- Exercise description: Your answer should consist only of the lines below from the one with "(** * Verification" through the one with "From Stdlib Require Import List", copied exactly.

(Dataset entries)
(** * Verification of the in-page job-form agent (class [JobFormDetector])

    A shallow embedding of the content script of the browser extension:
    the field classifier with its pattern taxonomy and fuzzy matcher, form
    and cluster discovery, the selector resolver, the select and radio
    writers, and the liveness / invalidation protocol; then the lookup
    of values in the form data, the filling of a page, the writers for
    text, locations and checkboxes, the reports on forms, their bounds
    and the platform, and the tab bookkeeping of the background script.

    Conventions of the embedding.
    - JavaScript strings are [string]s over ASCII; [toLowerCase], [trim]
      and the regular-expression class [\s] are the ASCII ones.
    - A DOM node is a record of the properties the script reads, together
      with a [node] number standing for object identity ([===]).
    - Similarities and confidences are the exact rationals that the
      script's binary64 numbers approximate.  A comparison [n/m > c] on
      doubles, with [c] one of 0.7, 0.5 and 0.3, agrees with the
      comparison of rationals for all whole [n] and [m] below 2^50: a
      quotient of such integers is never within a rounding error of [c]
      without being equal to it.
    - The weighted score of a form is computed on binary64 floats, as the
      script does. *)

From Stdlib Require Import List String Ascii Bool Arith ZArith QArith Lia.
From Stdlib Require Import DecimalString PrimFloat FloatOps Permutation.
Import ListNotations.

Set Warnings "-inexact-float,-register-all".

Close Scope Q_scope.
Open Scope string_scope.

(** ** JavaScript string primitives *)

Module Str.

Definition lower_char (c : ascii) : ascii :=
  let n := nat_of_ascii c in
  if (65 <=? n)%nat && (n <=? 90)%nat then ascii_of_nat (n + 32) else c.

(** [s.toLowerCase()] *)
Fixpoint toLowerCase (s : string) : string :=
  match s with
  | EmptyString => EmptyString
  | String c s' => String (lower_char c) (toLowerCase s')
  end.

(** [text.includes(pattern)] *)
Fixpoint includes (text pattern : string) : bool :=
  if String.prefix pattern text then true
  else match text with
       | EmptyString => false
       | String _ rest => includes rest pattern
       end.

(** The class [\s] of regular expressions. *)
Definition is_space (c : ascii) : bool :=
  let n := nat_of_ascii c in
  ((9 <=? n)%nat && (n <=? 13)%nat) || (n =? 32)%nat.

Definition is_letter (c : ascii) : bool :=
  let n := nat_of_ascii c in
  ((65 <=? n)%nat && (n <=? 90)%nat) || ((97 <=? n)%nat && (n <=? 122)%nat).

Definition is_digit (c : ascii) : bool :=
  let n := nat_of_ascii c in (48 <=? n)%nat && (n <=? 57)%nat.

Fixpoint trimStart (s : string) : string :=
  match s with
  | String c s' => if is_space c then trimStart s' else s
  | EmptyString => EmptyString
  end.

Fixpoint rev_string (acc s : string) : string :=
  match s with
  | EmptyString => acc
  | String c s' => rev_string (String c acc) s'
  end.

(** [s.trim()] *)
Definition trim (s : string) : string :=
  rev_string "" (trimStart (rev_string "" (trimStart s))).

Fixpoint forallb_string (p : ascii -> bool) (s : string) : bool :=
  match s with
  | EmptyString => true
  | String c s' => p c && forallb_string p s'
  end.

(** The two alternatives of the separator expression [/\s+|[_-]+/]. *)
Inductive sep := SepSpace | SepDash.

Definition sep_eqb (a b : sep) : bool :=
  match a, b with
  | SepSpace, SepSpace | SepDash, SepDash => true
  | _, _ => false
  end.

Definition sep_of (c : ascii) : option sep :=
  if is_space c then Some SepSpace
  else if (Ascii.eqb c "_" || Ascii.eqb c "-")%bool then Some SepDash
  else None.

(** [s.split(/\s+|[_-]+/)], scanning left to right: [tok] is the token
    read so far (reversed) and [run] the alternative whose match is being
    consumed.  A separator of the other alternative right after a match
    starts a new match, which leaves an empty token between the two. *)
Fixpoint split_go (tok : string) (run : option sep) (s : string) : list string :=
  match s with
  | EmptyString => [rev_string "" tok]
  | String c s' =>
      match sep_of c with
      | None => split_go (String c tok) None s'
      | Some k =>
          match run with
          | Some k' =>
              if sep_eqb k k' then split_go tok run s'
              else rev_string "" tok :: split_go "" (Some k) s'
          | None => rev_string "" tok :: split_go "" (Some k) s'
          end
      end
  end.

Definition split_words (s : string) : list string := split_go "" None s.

==

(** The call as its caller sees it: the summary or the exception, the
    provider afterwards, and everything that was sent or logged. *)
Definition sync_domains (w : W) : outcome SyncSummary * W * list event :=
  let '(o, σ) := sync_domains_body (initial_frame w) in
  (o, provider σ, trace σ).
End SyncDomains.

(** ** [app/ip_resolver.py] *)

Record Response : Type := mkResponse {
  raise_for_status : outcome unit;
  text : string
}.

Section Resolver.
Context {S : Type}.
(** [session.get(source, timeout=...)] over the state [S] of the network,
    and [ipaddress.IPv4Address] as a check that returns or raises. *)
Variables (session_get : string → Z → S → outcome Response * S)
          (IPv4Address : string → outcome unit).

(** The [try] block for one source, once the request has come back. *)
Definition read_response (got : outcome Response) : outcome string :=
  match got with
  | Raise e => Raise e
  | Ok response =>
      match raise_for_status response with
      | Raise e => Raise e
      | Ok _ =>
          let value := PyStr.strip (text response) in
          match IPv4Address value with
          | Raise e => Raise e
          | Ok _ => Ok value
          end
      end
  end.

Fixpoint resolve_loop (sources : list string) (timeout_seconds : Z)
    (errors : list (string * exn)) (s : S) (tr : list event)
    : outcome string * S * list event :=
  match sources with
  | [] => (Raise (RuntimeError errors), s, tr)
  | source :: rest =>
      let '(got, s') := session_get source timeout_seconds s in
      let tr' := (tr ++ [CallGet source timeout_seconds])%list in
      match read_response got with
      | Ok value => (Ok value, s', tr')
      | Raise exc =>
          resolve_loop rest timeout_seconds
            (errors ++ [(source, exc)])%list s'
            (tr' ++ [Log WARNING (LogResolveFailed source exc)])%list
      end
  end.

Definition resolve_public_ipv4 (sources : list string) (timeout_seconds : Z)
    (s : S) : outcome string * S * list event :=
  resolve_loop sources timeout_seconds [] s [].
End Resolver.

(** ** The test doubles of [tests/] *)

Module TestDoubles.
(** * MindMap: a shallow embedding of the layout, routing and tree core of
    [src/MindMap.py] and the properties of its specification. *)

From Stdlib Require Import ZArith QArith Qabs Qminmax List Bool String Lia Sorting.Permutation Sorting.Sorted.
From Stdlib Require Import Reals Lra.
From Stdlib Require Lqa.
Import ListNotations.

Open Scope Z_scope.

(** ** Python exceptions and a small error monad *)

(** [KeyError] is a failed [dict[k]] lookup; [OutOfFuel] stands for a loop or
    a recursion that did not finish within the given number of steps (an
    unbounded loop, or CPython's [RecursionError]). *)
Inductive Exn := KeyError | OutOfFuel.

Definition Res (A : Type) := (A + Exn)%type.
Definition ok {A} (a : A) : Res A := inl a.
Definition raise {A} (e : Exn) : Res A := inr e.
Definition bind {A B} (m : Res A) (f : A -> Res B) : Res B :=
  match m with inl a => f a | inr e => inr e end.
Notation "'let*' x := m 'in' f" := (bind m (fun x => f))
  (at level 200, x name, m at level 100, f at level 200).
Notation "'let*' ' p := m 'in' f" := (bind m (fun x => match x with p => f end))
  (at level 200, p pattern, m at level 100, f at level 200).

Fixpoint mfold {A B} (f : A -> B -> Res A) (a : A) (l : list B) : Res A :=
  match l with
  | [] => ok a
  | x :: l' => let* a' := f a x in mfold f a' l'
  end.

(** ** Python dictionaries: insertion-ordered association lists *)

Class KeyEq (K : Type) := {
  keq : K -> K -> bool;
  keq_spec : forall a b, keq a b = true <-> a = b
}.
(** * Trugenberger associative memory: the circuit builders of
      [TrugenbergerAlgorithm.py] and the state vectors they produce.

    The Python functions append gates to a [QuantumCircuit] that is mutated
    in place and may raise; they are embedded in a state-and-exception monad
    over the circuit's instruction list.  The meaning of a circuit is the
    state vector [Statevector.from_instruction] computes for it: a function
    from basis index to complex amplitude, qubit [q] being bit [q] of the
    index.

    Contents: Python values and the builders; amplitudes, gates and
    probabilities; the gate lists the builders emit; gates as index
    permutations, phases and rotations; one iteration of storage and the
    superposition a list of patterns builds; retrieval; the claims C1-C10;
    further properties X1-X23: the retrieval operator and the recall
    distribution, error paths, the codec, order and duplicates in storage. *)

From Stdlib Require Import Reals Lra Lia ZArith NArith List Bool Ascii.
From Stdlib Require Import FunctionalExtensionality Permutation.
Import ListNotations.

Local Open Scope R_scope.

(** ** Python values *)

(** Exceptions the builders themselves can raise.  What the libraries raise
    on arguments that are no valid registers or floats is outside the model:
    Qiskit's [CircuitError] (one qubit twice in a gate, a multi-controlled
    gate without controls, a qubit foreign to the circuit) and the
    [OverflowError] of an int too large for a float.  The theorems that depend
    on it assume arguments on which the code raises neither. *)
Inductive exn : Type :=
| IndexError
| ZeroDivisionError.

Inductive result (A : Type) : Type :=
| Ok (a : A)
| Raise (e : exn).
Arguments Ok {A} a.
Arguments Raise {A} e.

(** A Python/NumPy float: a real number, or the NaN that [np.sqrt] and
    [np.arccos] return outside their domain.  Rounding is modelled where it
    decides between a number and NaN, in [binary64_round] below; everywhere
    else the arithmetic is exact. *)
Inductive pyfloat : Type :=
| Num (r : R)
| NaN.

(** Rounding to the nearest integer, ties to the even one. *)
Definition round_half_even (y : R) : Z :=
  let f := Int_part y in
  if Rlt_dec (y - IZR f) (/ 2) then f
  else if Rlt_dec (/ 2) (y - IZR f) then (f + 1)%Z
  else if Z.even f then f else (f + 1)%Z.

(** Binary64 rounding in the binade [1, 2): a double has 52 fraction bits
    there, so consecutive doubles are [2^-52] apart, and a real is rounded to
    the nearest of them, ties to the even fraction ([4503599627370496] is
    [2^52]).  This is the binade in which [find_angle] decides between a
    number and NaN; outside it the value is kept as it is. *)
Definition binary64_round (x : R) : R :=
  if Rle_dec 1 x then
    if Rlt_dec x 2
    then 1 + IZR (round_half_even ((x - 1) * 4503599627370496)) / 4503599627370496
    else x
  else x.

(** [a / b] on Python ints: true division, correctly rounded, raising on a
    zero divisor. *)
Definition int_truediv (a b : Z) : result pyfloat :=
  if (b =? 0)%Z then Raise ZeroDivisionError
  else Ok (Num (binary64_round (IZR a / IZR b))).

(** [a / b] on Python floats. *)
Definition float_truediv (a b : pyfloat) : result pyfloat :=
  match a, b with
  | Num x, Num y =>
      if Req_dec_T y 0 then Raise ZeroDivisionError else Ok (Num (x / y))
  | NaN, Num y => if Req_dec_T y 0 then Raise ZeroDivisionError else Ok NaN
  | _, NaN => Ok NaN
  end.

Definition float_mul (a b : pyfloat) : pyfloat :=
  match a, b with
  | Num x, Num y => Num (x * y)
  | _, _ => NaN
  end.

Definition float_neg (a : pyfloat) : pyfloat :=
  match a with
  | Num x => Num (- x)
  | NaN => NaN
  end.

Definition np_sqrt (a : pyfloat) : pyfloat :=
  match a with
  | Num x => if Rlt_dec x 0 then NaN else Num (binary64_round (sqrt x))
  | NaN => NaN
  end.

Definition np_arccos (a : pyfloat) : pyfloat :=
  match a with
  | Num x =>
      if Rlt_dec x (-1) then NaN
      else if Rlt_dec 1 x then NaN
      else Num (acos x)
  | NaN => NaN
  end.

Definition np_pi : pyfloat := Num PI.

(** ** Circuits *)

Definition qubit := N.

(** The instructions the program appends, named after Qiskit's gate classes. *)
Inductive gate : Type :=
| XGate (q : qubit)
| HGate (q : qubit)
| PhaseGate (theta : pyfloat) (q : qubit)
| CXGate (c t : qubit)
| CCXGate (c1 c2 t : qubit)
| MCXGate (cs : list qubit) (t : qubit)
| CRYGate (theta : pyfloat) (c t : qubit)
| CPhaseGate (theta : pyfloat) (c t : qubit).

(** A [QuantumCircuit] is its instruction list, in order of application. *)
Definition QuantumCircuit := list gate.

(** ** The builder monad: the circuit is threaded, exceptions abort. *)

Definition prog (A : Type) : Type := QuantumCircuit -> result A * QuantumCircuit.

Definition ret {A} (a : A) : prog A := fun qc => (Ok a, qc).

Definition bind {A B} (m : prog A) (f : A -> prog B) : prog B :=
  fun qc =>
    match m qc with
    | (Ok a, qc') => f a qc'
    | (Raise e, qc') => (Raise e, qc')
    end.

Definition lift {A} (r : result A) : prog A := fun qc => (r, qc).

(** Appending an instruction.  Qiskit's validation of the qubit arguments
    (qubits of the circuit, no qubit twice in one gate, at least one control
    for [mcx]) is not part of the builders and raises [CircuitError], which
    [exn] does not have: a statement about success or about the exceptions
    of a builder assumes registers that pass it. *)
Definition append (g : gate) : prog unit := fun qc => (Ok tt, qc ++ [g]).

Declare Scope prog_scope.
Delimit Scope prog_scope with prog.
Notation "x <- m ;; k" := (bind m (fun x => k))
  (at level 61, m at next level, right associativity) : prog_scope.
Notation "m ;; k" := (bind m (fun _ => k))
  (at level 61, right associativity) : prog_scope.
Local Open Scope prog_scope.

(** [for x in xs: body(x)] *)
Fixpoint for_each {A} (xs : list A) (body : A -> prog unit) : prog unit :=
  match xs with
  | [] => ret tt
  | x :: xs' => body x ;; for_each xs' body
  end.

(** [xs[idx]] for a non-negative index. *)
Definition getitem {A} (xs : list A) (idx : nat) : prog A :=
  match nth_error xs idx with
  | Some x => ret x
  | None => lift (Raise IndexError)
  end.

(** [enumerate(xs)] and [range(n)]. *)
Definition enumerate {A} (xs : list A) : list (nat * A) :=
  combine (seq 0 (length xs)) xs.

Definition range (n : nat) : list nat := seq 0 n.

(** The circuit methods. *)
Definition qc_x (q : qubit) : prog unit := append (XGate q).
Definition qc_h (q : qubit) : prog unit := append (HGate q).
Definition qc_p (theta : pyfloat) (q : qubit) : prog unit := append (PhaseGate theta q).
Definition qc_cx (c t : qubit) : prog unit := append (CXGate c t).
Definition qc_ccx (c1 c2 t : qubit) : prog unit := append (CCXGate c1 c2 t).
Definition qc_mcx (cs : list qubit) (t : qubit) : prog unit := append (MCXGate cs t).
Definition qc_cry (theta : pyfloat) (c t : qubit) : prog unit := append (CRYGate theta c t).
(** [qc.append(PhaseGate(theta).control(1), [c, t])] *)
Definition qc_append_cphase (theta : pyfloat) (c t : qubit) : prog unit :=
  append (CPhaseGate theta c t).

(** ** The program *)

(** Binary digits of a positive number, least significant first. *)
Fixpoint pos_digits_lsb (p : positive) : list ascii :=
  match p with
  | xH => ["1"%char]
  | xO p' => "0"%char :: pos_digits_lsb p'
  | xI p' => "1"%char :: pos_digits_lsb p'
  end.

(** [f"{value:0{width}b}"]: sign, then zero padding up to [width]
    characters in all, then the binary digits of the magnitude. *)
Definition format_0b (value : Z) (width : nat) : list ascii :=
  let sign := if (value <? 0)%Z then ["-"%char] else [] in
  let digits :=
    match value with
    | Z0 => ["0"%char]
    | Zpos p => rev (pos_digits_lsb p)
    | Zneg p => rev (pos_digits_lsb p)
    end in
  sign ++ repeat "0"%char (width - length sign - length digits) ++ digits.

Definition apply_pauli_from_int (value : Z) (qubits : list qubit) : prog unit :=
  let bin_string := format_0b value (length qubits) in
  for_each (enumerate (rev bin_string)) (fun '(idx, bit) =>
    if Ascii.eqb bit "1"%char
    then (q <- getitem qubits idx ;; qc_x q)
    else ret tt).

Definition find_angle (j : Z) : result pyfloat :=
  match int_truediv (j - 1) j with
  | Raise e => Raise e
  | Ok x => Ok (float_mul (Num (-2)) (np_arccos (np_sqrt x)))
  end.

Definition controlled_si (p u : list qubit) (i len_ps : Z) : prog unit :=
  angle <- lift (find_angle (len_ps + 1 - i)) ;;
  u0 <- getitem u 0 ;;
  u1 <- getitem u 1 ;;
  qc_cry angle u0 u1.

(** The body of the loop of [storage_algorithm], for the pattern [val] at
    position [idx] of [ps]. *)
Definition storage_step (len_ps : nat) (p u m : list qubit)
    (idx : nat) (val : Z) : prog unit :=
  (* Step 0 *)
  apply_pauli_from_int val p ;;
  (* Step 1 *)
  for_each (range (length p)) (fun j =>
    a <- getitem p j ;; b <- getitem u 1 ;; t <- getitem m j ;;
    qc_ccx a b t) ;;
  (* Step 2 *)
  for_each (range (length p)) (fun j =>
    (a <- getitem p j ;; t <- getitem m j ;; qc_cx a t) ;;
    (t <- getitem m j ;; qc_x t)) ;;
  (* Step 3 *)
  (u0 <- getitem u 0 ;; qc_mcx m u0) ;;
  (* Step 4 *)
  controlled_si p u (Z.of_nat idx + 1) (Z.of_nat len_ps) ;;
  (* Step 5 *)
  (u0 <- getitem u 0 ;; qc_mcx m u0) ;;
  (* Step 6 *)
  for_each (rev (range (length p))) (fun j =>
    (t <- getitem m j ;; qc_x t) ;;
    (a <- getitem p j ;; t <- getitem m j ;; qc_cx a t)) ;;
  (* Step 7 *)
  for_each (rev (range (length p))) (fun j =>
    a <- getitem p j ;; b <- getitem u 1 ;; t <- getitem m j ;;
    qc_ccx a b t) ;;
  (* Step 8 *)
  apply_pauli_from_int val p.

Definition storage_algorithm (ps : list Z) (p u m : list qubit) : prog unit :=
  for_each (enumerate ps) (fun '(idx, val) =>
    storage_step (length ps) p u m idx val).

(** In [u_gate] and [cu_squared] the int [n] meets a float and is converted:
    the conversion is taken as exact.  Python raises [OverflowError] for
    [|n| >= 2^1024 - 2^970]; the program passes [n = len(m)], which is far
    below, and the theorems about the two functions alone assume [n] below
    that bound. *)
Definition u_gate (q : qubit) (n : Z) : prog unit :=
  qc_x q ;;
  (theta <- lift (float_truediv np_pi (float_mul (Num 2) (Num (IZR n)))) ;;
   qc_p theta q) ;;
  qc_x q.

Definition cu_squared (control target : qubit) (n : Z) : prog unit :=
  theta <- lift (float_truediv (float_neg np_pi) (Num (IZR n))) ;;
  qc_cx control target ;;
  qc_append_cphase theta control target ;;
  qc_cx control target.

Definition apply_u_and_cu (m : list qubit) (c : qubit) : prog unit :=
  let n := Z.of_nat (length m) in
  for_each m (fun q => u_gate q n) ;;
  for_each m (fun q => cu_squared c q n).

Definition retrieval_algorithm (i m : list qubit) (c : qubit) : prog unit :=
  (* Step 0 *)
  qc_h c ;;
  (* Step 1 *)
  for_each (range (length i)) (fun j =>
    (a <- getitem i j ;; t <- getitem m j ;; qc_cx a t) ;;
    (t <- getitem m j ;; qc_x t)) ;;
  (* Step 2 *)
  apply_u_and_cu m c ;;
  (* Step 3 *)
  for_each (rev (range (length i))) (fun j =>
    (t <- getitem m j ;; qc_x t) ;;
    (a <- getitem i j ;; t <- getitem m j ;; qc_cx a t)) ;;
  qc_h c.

- Answer to the problem:
(** * Verification of the in-page job-form agent (class [JobFormDetector])

    A shallow embedding of the content script of the browser extension:
    the field classifier with its pattern taxonomy and fuzzy matcher, form
    and cluster discovery, the selector resolver, the select and radio
    writers, and the liveness / invalidation protocol; then the lookup
    of values in the form data, the filling of a page, the writers for
    text, locations and checkboxes, the reports on forms, their bounds
    and the platform, and the tab bookkeeping of the background script.

    Conventions of the embedding.
    - JavaScript strings are [string]s over ASCII; [toLowerCase], [trim]
      and the regular-expression class [\s] are the ASCII ones.
    - A DOM node is a record of the properties the script reads, together
      with a [node] number standing for object identity ([===]).
    - Similarities and confidences are the exact rationals that the
      script's binary64 numbers approximate.  A comparison [n/m > c] on
      doubles, with [c] one of 0.7, 0.5 and 0.3, agrees with the
      comparison of rationals for all whole [n] and [m] below 2^50: a
      quotient of such integers is never within a rounding error of [c]
      without being equal to it.
    - The weighted score of a form is computed on binary64 floats, as the
      script does. *)

From Stdlib Require Import List String Ascii Bool Arith ZArith QArith Lia.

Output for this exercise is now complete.